Methods to analyse a joint in composites

Methods to analyse a joint in composites

Does anyone know of a good method or program to allow me to calculate the MS (or RF) for a bolted joint in a composite structure? I have a multi bolt joint between two sheets that I need to check for all possible failure modes (eg bearing, bearing/bypass, shear-out etc etc) considering the bolt loads and bypass loads. I want to avoid reverting to a FEM if possible. I've worked with some OEMs in the past that had their own in-house methods and programs but I can't use these for this Project so need something that is in the public domain. Thanks.

RE: Methods to analyse a joint in composites

That is an involved topic. But to help you get started, consider this image from "Practical Analysis of Aircraft Composites". There are two distinct aspects: (1) determine the loading for the isolated element and (2) failure analysis for various checks.

To determine the loading, you can use a program like eDistribution (link below). The fastener and bearing checks are relatively straightforward. However, the bearing-bypass failure is inherently semi-empirical. You can use a public domain tool such as BJSFM, but you will need complimentary test data for it to be useful (and the required test data is not often made public). That is the reason you don't see a "complete" public domain tool for the bearing-bypass failure mode.


RE: Methods to analyse a joint in composites


Is your book available ? (Amazon says "out of stock")


another day in paradise, or is paradise one day closer ?

RE: Methods to analyse a joint in composites

rb1957, can you contact me directly about that (via the website)? I will see what the issue is.


RE: Methods to analyse a joint in composites


All of the publicly available methods like BJSFM require test data for empirical factors. You won’t find much publicly available test data. There is a little bit in CMH-17 rev G. And even with FEM methods you will need joint test data. Don’t even think about using lamina properties and text book failure criteria for joints.

RE: Methods to analyse a joint in composites

Hi Brian
I saw in one of your posts from a few years ago that you were developing an "eBJSFM" program. Is that available from you?

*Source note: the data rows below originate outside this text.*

(* ===== verification/GcWitnesses.v ===== *)
(** A small heap for the cycle collector: an object and an array that refer to
    each other, both reached from one root, and an array that the program holds. *)

From stdpp Require Import base numbers list gmap relations.
From S2P Require Import Prelude ZendTypes HashTable HashOps GcBuffer GcRoots GcCompact GcGraph GcVisit GcMark GcScan GcCollect GcCycles GcFree GcRelease GcDestroy GcCollectCycles.

#[local] Instance gc_env : ZEnv Z := {
  junk := fun _ => mk_Bucket IS_UNDEF 0 0 None;
  ZSTR := fun _ => mk_zend_string [] true
}.

(** Values from 2^33 on are addresses of nodes. *)
#[local] Instance gc_values : Collectable Z := fun x => if 2 ^ 33 <=? x then Some x else None.

Definition no_memory : EG Z := mk_EG [] 0 ∅ [].
Definition junk_zero : nat -> Z := fun _ => 0.

Definition packed_array (xs : list Z) : HashTable Z :=
  mk_HashTable 0 true false true false 0 HT_MIN_MASK [HT_INVALID_IDX; HT_INVALID_IDX] []
    (IS_VALUE <$> xs) (llen xs) (llen xs) 8 0 (llen xs) true.

Definition obj_a : Z := 2 ^ 33.
Definition arr_b : Z := 2 ^ 33 + 8.
Definition arr_l : Z := 2 ^ 33 + 16.
Definition arr_m : Z := 2 ^ 33 + 24.

Definition node_a : zend_refcounted Z := mk_refcounted 1 (Z.lor 1 GC_PURPLE) (IS_OBJECT (mk_zend_object false true true (None, [IS_VALUE arr_b]))).
Definition node_b : zend_refcounted Z := mk_refcounted 1 0 (IS_ARRAY (packed_array [obj_a])).
Definition node_l : zend_refcounted Z := mk_refcounted 2 (Z.lor 3 GC_PURPLE) (IS_ARRAY (packed_array [arr_m; 5])).
Definition node_m : zend_refcounted Z := mk_refcounted 1 0 (IS_ARRAY (packed_array [])).

Definition heap : gmap Z (zend_refcounted Z) := {[obj_a := node_a; arr_b := node_b; arr_l := node_l; arr_m := node_m]}.
Definition heap_addresses : list Z := [obj_a; arr_b; arr_l; arr_m].

(** Entry 2 is unused. *)
Definition globals : zend_gc_globals :=
  mk_gc ([0; obj_a; GC_IDX2LIST 0; arr_l] ++ replicate 12 0) true false false false 2 4 10 16 2 0 0.

Lemma heap_cases a r : heap !! a = Some r -> (a, r) ∈ [(obj_a, node_a); (arr_b, node_b); (arr_l, node_l); (arr_m, node_m)].
Proof.
  unfold heap. rewrite !lookup_insert_Some, lookup_singleton_Some.
  intros [[<- <-]|[_ [[<- <-]|[_ [[<- <-]|[_ [<- <-]]]]]]]; set_solver.
Qed.

Lemma used_cases i : is_used globals i -> i = 1 \/ i = 3.
Proof. intros [Hi Hu]. cbn in Hi. assert (i = 1 \/ i = 2 \/ i = 3) as [->|[->| ->]] by lia; [by left|done|by right]. Qed.

Lemma buf_ok_globals : buf_ok heap globals [2].
Proof.
  split; try done.
  - cbn. split; [done|]. exists 0. done.
  - apply NoDup_singleton.
  - intros i. rewrite list_elem_of_singleton. split; [intros ->; done|]. intros [Hi Hu]. cbn in Hi.
    assert (i = 1 \/ i = 2 \/ i = 3) as [->|[->| ->]] by lia; done.
  - intros i [->| ->]%used_cases; [exists node_a|exists node_l]; vm_compute; by split.
  - intros a r Ha Hne. apply heap_cases in Ha.
    repeat (apply elem_of_cons in Ha as [[= -> ->]|Ha]; [first [by exfalso; apply Hne|exists 1; vm_compute; by repeat split|exists 3; vm_compute; by repeat split]|]).
    by apply elem_of_nil in Ha.
  - intros i j [->| ->]%used_cases [->| ->]%used_cases; vm_compute; done.
Qed.

Lemma graph_ok_heap : graph_ok no_memory (types_of heap).
Proof.
  split.
  - intros a b Hs. unfold succ, children in Hs. rewrite types_lookup in Hs. destruct (heap !! a) as [r|] eqn:Ha; [|by apply elem_of_nil in Hs].
    apply heap_cases in Ha. rewrite types_dom.
    repeat (apply elem_of_cons in Ha as [[= -> ->]|Ha]; [vm_compute in Hs;
      first [by apply elem_of_nil in Hs|apply list_elem_of_singleton in Hs as ->; apply elem_of_dom; vm_compute; by eexists]|]).
    by apply elem_of_nil in Ha.
  - intros a obj ht Ha _ Hg. rewrite types_lookup in Ha. destruct (heap !! a) as [r|] eqn:Hr; [|done]. apply heap_cases in Hr.
    repeat (apply elem_of_cons in Hr as [[= -> ->]|Hr]; [cbn in Ha; try discriminate Ha; injection Ha as <-; discriminate Hg|]).
    by apply elem_of_nil in Hr.
Qed.

Lemma heap_ok_heap : heap_ok heap.
Proof.
  intros a r Ha. apply heap_cases in Ha.
  repeat (apply elem_of_cons in Ha as [[= -> ->]|Ha]; [vm_compute; by repeat split|]). by apply elem_of_nil in Ha.
Qed.

Lemma collector_ok_heap : collector_ok no_memory heap globals [2].
Proof.
  split; [apply buf_ok_globals|apply graph_ok_heap|apply heap_ok_heap| | | | | |done].
  - intros a [r Ha]%elem_of_dom. apply heap_cases in Ha.
    repeat (apply elem_of_cons in Ha as [[= -> ->]|Ha]; [done|]). by apply elem_of_nil in Ha.
  - intros i [->| ->]%used_cases; vm_compute; by split.
  - intros i [->| ->]%used_cases; vm_compute; exact I.
  - intros a. unfold GC_REF_COLOR, info_of. destruct (heap !! a) as [r|] eqn:Ha; [|by left]. apply heap_cases in Ha.
    repeat (apply elem_of_cons in Ha as [[= -> ->]|Ha]; [first [by left|right; split; [done|];
      first [exists 1; vm_compute; by repeat split|exists 3; vm_compute; by repeat split]]|]). by apply elem_of_nil in Ha.
  - intros a. rewrite (occ_perm a _ [arr_b; obj_a; arr_m]) by (vm_compute; solve_Permutation).
    rewrite !occ_cons, occ_nil.
    destruct (decide (arr_b = a)) as [<-|]; [vm_compute; done|]. destruct (decide (obj_a = a)) as [<-|]; [vm_compute; done|].
    destruct (decide (arr_m = a)) as [<-|]; [vm_compute; done|]. cbn. by apply heap_ok_count, heap_ok_heap.
Qed.

(** The garbage cycle is found, the array the program holds is not. *)
Example analyse_heap : (fun r => take 4 (buf r.1.1.2)) <$> gc_analyse no_memory junk_zero (heap, globals) =
  Some [0; GC_MAKE_GARBAGE obj_a; GC_MAKE_GARBAGE arr_b; arr_l].
Proof. vm_compute. reflexivity. Qed.

(** * The theorems at this heap *)

Lemma gc_analyse_correct_witness :
  exists h' g' flags count S, gc_analyse no_memory junk_zero (heap, globals) = Some ((h', g'), flags, count) /\
    candidates no_memory heap globals S /\ (forall a, dead no_memory heap S a -> a ∈ S) /\ same_bodies heap h'.
Proof.
  destruct (gc_analyse_correct no_memory junk_zero heap globals [2] collector_ok_heap) as (h' & g' & fl & ct & S & H1 & H2 & H3 & _).
  exists h', g', fl, ct, S. split; [exact H1|]. split; [exact H2|]. split; [intros a Ha; exact (proj1 Ha)|exact H3].
Defined.

Lemma gc_analyse_safe_witness :
  exists h' g' flags count, gc_analyse no_memory junk_zero (heap, globals) = Some ((h', g'), flags, count) /\
    forall q, buffered g' q -> GC_GET_PTR q <> arr_m.
Proof.
  destruct (gc_analyse_safe no_memory junk_zero heap globals [2] collector_ok_heap) as (h' & g' & fl & ct & H1 & H2).
  exists h', g', fl, ct. split; [exact H1|]. apply (H2 arr_l arr_m).
  - split; [apply elem_of_dom; vm_compute; by eexists|vm_compute; reflexivity].
  - apply rtc_once. vm_compute. by left.
Defined.

Lemma gc_analyse_complete_witness :
  exists h' g' flags count, gc_analyse no_memory junk_zero (heap, globals) = Some ((h', g'), flags, count) /\
    buffered g' (GC_MAKE_GARBAGE obj_a).
Proof.
  destruct (gc_analyse_complete no_memory junk_zero heap globals [2] collector_ok_heap) as (h' & g' & fl & ct & H1 & H2).
  exists h', g', fl, ct. split; [exact H1|]. apply (H2 [obj_a; arr_b]).
  - apply NoDup_cons. split; [|apply NoDup_singleton]. intros Hin%list_elem_of_singleton. discriminate Hin.
  - assert (buffered globals obj_a) as Hb by (exists 1; vm_compute; by repeat split).
    intros a [->|Ha]%elem_of_cons; [exists obj_a; by split|]. apply list_elem_of_singleton in Ha as ->.
    exists obj_a. split; [done|]. apply rtc_once. vm_compute. by left.
  - intros a [->|Ha]%elem_of_cons; [vm_compute; reflexivity|]. apply list_elem_of_singleton in Ha as ->. vm_compute. reflexivity.
  - by left.
  - vm_compute. reflexivity.
Defined.

Lemma gc_compact_correct_witness :
  exists h' g', gc_compact (heap, globals) = Some (h', g') /\ buf_ok h' g' [] /\ num_roots g' = 2 /\ buffered g' arr_l.
Proof.
  destruct (gc_compact_correct heap globals [2] buf_ok_globals) as (h' & g' & H1 & H2 & H3 & _ & _ & H4 & _).
  exists h', g'. split; [exact H1|]. split; [exact H2|]. split; [exact H4|]. apply H3. exists 3. vm_compute. by repeat split.
Defined.

Lemma heap_above_heap : heap_above heap.
Proof.
  intros a [r Ha]%elem_of_dom. apply heap_cases in Ha.
  repeat (apply elem_of_cons in Ha as [[= -> ->]|Ha]; [vm_compute; discriminate|]). by apply elem_of_nil in Ha.
Qed.

Lemma gc_remove_from_buffer_correct_witness :
  exists h' g' l', gc_remove_from_buffer arr_l (heap, globals) = Some (h', g') /\ buf_ok h' g' l' /\ num_roots g' = 1.
Proof.
  assert (arr_l ∈ dom heap) as Hd by (apply elem_of_dom; vm_compute; by eexists).
  assert (GC_REF_ADDRESS heap arr_l <> 0) as Hn by (vm_compute; discriminate).
  destruct (gc_remove_from_buffer_correct heap globals [2] arr_l buf_ok_globals heap_above_heap Hd Hn) as (h' & g' & l' & H1 & H2 & _ & _ & _ & H3).
  exists h', g', l'. split; [exact H1|]. split; [exact H2|exact H3].
Defined.

Lemma gc_possible_root_correct_witness :
  exists h' g' l', gc_possible_root junk_zero (fun s => Some (s, 0)) (fun _ s => Some s) arr_m (heap, globals) = Some (h', g') /\ buf_ok h' g' l' /\
    GC_REF_COLOR h' arr_m = GC_PURPLE.
Proof.
  assert (first_unused globals < GC_SAFE_SIZE) as H1 by (vm_compute; reflexivity).
  assert (arr_m ∈ dom heap) as H2 by (apply elem_of_dom; vm_compute; by eexists).
  assert (aligned arr_m) as H3 by (vm_compute; reflexivity).
  assert (info_of heap arr_m = 0) as H4 by (vm_compute; reflexivity).
  assert ([2] <> ([] : list Z) \/ first_unused globals < gc_threshold globals) as H5 by (by left).
  destruct (gc_possible_root_correct junk_zero (fun s => Some (s, 0)) (fun _ s => Some s) heap globals [2] arr_m buf_ok_globals H1 H2 H3 H4 H5)
    as (h' & g' & l' & E1 & E2 & _ & E3 & _).
  exists h', g', l'. split; [exact E1|]. split; [exact E2|exact E3].
Defined.

(** * A whole collection *)

Lemma arr_l_held : held_outside no_memory heap arr_l.
Proof. split; [apply elem_of_dom; vm_compute; by eexists|vm_compute; reflexivity]. Qed.

Lemma packed_direct xs : direct (packed_array xs).
Proof.
  intros v (i & -> & _)%list_elem_of_fmap. unfold pos_val, packed, packed_array, lget. cbn [fl_PACKED arPacked].
  rewrite list_lookup_fmap. by destruct (xs !! Z.to_nat i).
Qed.

Lemma freeable_heap : freeable no_memory heap.
Proof.
  assert (forall a ty, types_of heap !! a = Some ty -> exists r, (a, r) ∈ [(obj_a, node_a); (arr_b, node_b); (arr_l, node_l); (arr_m, node_m)] /\ ty = GC_TYPE r) as Hty.
  { intros a ty. rewrite types_lookup. destruct (heap !! a) as [r|] eqn:Ha; [|done]. intros [= <-]. exists r. split; [by apply heap_cases|done]. }
  split.
  - intros a obj _ (r & Hr & E)%Hty. repeat (apply elem_of_cons in Hr as [[= -> ->]|Hr]; [first [by injection E as ->; split; [|left]|discriminate E]|]). by apply elem_of_nil in Hr.
  - intros a obj t _ (r & Hr & E)%Hty. repeat (apply elem_of_cons in Hr as [[= -> ->]|Hr]; [first [by injection E as ->|discriminate E]|]). by apply elem_of_nil in Hr.
  - intros a t _ (r & Hr & E)%Hty. repeat (apply elem_of_cons in Hr as [[= -> ->]|Hr]; [first [injection E as ->; apply packed_direct|discriminate E]|]). by apply elem_of_nil in Hr.
  - intros a val b val' _ (r & Hr & E)%Hty. repeat (apply elem_of_cons in Hr as [[= -> ->]|Hr]; [discriminate E|]). by apply elem_of_nil in Hr.
  - intros a val _ (r & Hr & E)%Hty. repeat (apply elem_of_cons in Hr as [[= -> ->]|Hr]; [discriminate E|]). by apply elem_of_nil in Hr.
  - intros a _ (r & Hr & E)%Hty. repeat (apply elem_of_cons in Hr as [[= -> ->]|Hr]; [discriminate E|]). by apply elem_of_nil in Hr.
  - intros a [[r Ha]%elem_of_dom _]. unfold refcount_of. rewrite Ha. apply heap_cases in Ha.
    repeat (apply elem_of_cons in Ha as [[= -> ->]|Ha]; [vm_compute; reflexivity|]). by apply elem_of_nil in Ha.
Qed.

Definition collect (dtor_obj : Z -> gc_state -> option gc_state) (s : gc_state) : option (gc_state * Z) :=
  zend_gc_collect_cycles no_memory junk_zero (fun s => Some (s, 0)) dtor_obj [IS_VALUE arr_l] s.

(** The cycle is freed; the array a running function holds is a possible root again. *)
Example collect_heap : (fun r => (elements (dom r.1.1), buf r.1.2 !! 1%nat, num_roots r.1.2, r.2)) <$> collect (fun _ s => Some s) (heap, globals) =
  Some ([arr_m; arr_l], Some arr_l, 1, 2).
Proof. vm_compute. reflexivity. Qed.

(** With a destructor to run: it is called, and the second run frees the cycle. *)
Definition node_a_new : zend_refcounted Z := mk_refcounted 1 (Z.lor 1 GC_PURPLE) (IS_OBJECT (mk_zend_object false false true (None, [IS_VALUE arr_b]))).

Example collect_destructor : (fun r => (elements (dom r.1.1), gc_runs r.1.2, r.2)) <$> collect (fun _ s => Some s) (<[obj_a := node_a_new]> heap, globals) =
  Some ([arr_m; arr_l], 2, 2).
Proof. vm_compute. reflexivity. Qed.

(** A destructor that stores the object keeps the cycle alive. *)
Example collect_resurrected : (fun r => (elements (dom r.1.1), refcount_of r.1.1 obj_a, refcount_of r.1.1 arr_b, r.2)) <$>
    collect addref (<[obj_a := node_a_new]> heap, globals) = Some ([arr_m; arr_b; arr_l; obj_a], 2, 1, 0).
Proof. vm_compute. reflexivity. Qed.

Lemma zend_gc_collect_cycles_correct_witness :
  exists W h' g' l' count, collect (fun _ s => Some s) (heap, globals) = Some ((h', g'), count) /\ (forall a, a ∈ W <-> trash no_memory heap globals a) /\
    without no_memory heap W h' /\ collector_ok no_memory h' g' l'.
Proof.
  assert (vars_held no_memory heap [IS_VALUE arr_l]) as Hv by (apply Forall_singleton; intros ref [= <-]; exact arr_l_held).
  destruct (zend_gc_collect_cycles_correct no_memory junk_zero (fun s => Some (s, 0)) (fun _ s => Some s) [IS_VALUE arr_l] heap globals [2]
    collector_ok_heap eq_refl freeable_heap heap_above_heap Hv) as (W & h' & g' & l' & count & H1 & _ & H2 & H3 & H4 & _).
  exists W, h', g', l', count. split; [exact H1|]. split; [exact H2|]. split; [exact H3|exact H4].
Defined.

RE: Methods to analyse a joint in composites

Regarding the program, have you not tried to click on the link in ESPcomposites' signature, follow the page links and download the program yourself? Are you missing something obvious, or am I?


RE: Methods to analyse a joint in composites

I would also recommed the programs by Hart-Smith, A4EI, A4EJ, A4EK. Some of the best and lots of documentation You will still need some data for your material and joint config if it is not covered by the existing datasets.

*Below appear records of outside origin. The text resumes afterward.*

Lemma reject_loop_spec n : forall count result st0 xs st, umax <> MAX -> Z.land (umax + 1) umax <> 0 ->
  draws bytes st0 (xs ++ [result]) st -> Forall (fun y => word_value bytes umax y = None) xs ->
  count = llen xs -> count + Z.of_nat n = 51 -> (0 < n)%nat -> engine_inv st ->
  exists v status st', reject_loop n bytes (umax + 1) (MAX - MAX mod (umax + 1) - 1) count result st = Some (v, status, st') /\
    range_outcome bytes umax st0 v status st'.
Proof.
  induction n as [|n IH]; intros count result st0 xs st Hne Hl Hd Hxs Hc Hn Hpos Hi; [lia|].
  unfold llen in Hc. cbn [reject_loop]. rewrite limit_accept by done.
  assert (word_value bytes umax result =
    if result <? (umax + 1) * (MAX / (umax + 1)) then Some (result mod (umax + 1)) else None) as Hv.
  { unfold word_value. replace (umax + 1 - 1) with umax by lia. by destruct (Z.eqb_spec (Z.land (umax + 1) umax) 0). }
  destruct (result <? _); cbn [negb].
  { eexists _, _, _. split; [reflexivity|]. eapply outcome_ok; [done|lia|done|done]. }
  assert (Forall (fun y => word_value bytes umax y = None) (xs ++ [result])) as Hxs' by (apply Forall_app; split; [done|by constructor]).
  unfold PHP_RANDOM_RANGE_ATTEMPTS. destruct (Z.ltb_spec 50 (count + 1)).
  { eexists _, _, _. split; [reflexivity|]. eapply outcome_broken; [done|rewrite length_app; cbn; lia|done]. }
  destruct (draw_ok bytes st Hb Hi) as (r & st1 & Hdr & Hi1 & Hr). rewrite Hdr. cbn [mbind option_bind].
  destruct r as [x|].
  - apply (IH _ _ _ (xs ++ [result])); try done; try lia; [by eapply draws_snoc|].
    unfold llen. rewrite length_app. cbn. lia.
  - eexists _, _, _. split; [reflexivity|]. eapply outcome_exception; [done|rewrite length_app; cbn; lia|done|done].
Qed.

RE: Methods to analyse a joint in composites

A4EJ is an option to determine the fastener loading if you perform a nonlinear analysis. This option is noted in the top half of the figure above. Be aware that many times one will opt for a linear analysis. This is for analytical simplicity, less test data is required (you need a nonlinear load-deflection curve for the fastener connection), because composites have less load redistribution than metals, there may not be a significant difference between linear and nonlinear, etc. However, a nonlinear load redistribution analysis may still be performed (and sometimes is).

However, for the failure analysis of the bearing-bypass mode (bottom half of the figure), you will probably find A4EJ to be of limited use. It is for uniaxial loading only and requires calibration. I don't think its main intention was a failure analysis of the bearing-bypass mode. Rather, it is probably better thought of as the fastener distribution analysis analog to the Hart-Smith's bonded joint analytical solutions (which determine the stress/strain it the bondline over the length of the bondline). In other words, we are referring to the fact that the load distribution (fasteners) and stress/strain distribution (bondline) is nonuniform. For the actual bearing-bypass failure mode, most prefer BJSFM because you can allow for a more general state of loading (testing is required to calibrate it). It is also a more physically consistent approach.